Data records

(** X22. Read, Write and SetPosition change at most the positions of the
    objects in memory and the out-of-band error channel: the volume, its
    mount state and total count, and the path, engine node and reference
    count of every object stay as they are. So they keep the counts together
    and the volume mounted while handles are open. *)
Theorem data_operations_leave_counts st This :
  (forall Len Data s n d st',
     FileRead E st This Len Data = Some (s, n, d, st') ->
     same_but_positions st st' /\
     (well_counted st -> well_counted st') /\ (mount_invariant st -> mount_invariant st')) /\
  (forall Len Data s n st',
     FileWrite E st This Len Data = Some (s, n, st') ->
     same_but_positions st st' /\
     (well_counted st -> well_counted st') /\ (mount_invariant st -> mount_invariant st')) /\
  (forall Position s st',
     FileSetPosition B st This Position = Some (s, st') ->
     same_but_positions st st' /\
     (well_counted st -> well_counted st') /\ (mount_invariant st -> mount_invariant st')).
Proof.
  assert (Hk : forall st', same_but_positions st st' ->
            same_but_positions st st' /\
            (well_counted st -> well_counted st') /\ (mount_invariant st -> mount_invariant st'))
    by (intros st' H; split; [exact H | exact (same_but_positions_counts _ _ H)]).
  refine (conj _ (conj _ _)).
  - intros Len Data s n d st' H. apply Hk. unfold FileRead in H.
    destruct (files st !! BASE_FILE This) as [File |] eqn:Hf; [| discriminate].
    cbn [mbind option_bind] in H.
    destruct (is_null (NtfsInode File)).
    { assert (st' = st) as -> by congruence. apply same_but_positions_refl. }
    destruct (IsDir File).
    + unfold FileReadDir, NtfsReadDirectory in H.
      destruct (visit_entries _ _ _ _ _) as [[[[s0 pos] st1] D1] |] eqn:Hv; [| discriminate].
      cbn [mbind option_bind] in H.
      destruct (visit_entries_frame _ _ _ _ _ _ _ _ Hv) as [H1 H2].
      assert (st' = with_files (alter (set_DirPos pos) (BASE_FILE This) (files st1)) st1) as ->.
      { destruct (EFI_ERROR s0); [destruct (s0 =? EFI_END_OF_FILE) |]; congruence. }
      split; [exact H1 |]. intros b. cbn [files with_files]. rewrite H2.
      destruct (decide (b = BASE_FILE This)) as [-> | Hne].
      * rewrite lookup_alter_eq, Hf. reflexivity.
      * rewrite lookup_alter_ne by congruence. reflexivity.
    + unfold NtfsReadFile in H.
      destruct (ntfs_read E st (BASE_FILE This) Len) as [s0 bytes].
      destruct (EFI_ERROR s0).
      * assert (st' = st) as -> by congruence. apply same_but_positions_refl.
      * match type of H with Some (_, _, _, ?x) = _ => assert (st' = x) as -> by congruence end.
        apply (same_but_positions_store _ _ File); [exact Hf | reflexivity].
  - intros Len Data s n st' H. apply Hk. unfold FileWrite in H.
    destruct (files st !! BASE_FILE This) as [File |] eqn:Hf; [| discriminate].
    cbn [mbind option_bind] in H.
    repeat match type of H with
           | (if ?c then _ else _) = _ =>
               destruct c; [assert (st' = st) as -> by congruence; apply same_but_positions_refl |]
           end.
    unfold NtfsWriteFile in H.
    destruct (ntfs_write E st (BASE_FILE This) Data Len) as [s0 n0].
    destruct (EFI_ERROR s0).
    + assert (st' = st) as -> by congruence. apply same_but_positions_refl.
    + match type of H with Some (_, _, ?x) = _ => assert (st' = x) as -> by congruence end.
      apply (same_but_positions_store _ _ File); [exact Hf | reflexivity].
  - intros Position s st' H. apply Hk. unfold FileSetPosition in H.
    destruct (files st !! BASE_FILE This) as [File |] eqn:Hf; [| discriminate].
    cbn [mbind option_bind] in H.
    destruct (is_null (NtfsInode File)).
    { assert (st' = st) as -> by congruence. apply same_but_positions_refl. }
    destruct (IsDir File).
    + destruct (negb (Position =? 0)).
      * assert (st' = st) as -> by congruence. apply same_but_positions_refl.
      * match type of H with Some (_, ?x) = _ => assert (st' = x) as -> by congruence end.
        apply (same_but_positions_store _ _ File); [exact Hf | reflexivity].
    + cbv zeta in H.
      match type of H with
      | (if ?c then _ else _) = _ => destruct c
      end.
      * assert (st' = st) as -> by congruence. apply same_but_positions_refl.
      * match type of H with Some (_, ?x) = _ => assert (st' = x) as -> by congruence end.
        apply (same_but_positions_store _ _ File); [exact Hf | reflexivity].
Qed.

* * *

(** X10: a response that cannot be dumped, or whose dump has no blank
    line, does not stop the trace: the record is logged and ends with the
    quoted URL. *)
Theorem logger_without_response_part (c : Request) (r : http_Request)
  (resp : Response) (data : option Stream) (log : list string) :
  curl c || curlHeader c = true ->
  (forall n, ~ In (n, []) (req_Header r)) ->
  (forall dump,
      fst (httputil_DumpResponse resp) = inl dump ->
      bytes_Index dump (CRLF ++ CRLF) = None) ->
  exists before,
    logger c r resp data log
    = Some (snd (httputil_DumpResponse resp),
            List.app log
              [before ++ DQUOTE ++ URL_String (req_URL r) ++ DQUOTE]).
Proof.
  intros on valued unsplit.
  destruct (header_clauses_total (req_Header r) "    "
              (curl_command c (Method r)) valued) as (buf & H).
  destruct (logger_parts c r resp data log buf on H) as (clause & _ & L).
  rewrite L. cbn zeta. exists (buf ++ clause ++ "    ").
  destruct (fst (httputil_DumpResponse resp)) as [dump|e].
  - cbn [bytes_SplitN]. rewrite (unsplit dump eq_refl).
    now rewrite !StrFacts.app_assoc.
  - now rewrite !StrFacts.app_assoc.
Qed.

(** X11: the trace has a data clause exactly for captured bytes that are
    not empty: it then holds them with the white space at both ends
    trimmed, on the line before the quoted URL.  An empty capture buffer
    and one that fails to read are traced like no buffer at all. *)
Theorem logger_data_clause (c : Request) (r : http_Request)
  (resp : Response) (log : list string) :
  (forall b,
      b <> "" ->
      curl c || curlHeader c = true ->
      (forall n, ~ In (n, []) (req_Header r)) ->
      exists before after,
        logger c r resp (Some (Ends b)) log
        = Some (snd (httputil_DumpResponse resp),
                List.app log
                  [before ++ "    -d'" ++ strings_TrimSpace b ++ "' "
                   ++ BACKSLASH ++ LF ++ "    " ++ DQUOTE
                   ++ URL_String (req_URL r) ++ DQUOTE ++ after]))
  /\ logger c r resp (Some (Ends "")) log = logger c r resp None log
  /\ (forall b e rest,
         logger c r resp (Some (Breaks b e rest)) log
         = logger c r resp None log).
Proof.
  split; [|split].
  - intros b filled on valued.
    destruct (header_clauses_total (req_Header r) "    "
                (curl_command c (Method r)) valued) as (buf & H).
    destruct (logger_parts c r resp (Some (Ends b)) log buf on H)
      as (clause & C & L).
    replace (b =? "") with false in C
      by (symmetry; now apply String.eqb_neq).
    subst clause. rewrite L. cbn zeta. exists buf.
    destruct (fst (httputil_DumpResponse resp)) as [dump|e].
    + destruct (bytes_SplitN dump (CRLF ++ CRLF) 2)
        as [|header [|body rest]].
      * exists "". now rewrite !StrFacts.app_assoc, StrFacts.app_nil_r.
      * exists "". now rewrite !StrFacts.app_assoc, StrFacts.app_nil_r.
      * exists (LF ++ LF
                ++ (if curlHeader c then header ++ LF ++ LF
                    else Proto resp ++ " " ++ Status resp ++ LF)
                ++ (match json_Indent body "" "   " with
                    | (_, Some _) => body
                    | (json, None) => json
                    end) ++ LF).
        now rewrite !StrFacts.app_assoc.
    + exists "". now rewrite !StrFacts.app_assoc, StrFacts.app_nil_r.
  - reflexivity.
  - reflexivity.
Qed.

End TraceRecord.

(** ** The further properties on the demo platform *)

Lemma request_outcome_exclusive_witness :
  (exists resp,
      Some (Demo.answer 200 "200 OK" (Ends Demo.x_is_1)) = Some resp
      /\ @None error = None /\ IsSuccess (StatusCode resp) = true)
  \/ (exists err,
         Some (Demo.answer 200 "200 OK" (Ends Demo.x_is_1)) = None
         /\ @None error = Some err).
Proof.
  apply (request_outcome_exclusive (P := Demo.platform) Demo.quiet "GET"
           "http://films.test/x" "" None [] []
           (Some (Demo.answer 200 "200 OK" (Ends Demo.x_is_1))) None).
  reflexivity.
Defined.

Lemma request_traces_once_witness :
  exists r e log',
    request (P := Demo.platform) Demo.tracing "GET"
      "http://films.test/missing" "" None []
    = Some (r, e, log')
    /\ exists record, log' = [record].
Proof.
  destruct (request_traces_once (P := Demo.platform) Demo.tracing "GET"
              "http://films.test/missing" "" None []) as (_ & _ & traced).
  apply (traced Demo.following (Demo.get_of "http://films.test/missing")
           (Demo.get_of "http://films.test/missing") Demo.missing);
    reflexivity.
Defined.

**WORK TO COMPLETE**
Show every line above in which the word "volume" occurs.

**EXERCISE RESPONSE**
    objects in memory and the out-of-band error channel: the volume, its
    and the volume mounted while handles are open. *)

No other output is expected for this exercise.